• [PROBLEM REQUIREMENTS]
Find the line with "else Some (buf, inb, p, len)" in the records below. Copy it and every line after it, up to and including the line with "let '(b0, b1)".

• [DATA TO USE]

>>>

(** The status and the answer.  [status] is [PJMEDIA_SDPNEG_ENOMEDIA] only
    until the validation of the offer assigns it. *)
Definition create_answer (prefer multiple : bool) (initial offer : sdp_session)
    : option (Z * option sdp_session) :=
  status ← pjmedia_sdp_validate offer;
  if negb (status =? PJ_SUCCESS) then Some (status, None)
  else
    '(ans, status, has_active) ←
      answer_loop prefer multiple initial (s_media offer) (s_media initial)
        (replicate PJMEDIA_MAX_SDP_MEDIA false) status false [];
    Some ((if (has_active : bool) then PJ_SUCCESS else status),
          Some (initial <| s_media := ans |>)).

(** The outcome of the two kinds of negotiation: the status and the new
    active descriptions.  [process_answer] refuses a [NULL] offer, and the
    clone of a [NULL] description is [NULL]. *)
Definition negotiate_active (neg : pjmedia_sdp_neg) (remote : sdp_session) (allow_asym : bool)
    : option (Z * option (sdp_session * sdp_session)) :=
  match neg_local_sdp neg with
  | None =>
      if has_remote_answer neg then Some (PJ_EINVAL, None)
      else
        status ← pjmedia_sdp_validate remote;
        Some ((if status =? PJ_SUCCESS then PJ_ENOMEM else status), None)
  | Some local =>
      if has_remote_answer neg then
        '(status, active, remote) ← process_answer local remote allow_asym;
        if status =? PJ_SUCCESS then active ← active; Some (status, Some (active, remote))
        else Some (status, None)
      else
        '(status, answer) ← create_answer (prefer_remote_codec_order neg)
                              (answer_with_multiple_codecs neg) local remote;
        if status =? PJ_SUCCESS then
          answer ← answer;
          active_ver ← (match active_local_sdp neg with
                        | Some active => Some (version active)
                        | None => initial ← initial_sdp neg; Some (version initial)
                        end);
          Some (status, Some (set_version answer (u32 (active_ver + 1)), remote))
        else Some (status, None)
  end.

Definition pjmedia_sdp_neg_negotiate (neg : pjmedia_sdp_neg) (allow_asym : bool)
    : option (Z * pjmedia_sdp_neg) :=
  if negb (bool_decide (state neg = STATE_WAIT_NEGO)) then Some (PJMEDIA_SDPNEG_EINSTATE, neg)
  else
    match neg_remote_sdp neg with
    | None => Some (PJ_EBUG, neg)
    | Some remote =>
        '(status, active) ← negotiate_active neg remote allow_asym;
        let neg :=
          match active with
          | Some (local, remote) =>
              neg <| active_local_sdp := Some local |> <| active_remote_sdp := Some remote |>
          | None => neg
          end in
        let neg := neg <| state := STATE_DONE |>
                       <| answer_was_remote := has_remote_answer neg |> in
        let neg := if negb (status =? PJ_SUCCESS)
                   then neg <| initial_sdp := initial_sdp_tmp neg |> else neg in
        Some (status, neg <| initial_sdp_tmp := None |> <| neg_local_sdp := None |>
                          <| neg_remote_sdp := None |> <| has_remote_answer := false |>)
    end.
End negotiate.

<<<
>>>

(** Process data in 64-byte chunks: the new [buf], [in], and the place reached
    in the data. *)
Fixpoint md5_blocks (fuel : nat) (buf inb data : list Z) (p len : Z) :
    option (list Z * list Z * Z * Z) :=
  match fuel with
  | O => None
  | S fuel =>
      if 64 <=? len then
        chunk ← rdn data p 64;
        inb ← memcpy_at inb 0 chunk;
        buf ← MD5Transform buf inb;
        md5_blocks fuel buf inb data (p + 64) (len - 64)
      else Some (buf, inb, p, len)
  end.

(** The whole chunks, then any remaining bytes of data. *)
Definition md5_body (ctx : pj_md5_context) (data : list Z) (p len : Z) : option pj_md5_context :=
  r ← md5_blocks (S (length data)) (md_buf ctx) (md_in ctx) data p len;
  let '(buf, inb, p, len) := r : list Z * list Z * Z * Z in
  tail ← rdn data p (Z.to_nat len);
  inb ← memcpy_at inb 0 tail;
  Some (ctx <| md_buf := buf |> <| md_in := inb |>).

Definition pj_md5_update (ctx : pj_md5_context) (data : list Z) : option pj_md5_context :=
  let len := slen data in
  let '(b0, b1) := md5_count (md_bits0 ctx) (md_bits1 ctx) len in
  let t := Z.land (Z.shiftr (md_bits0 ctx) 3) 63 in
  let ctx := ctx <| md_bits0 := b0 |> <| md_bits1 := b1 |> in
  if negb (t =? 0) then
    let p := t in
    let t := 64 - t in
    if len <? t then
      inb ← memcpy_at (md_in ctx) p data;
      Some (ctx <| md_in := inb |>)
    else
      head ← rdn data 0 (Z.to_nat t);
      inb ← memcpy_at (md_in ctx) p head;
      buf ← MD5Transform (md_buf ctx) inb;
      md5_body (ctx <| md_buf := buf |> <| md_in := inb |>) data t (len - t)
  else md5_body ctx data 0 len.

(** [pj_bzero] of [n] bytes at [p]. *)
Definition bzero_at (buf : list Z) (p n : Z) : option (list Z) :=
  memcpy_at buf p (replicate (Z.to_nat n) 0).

<<<

• [ANSWER SECTION]
      else Some (buf, inb, p, len)
  end.

(** The whole chunks, then any remaining bytes of data. *)
Definition md5_body (ctx : pj_md5_context) (data : list Z) (p len : Z) : option pj_md5_context :=
  r ← md5_blocks (S (length data)) (md_buf ctx) (md_in ctx) data p len;
  let '(buf, inb, p, len) := r : list Z * list Z * Z * Z in
  tail ← rdn data p (Z.to_nat len);
  inb ← memcpy_at inb 0 tail;
  Some (ctx <| md_buf := buf |> <| md_in := inb |>).

Definition pj_md5_update (ctx : pj_md5_context) (data : list Z) : option pj_md5_context :=
  let len := slen data in
  let '(b0, b1) := md5_count (md_bits0 ctx) (md_bits1 ctx) len in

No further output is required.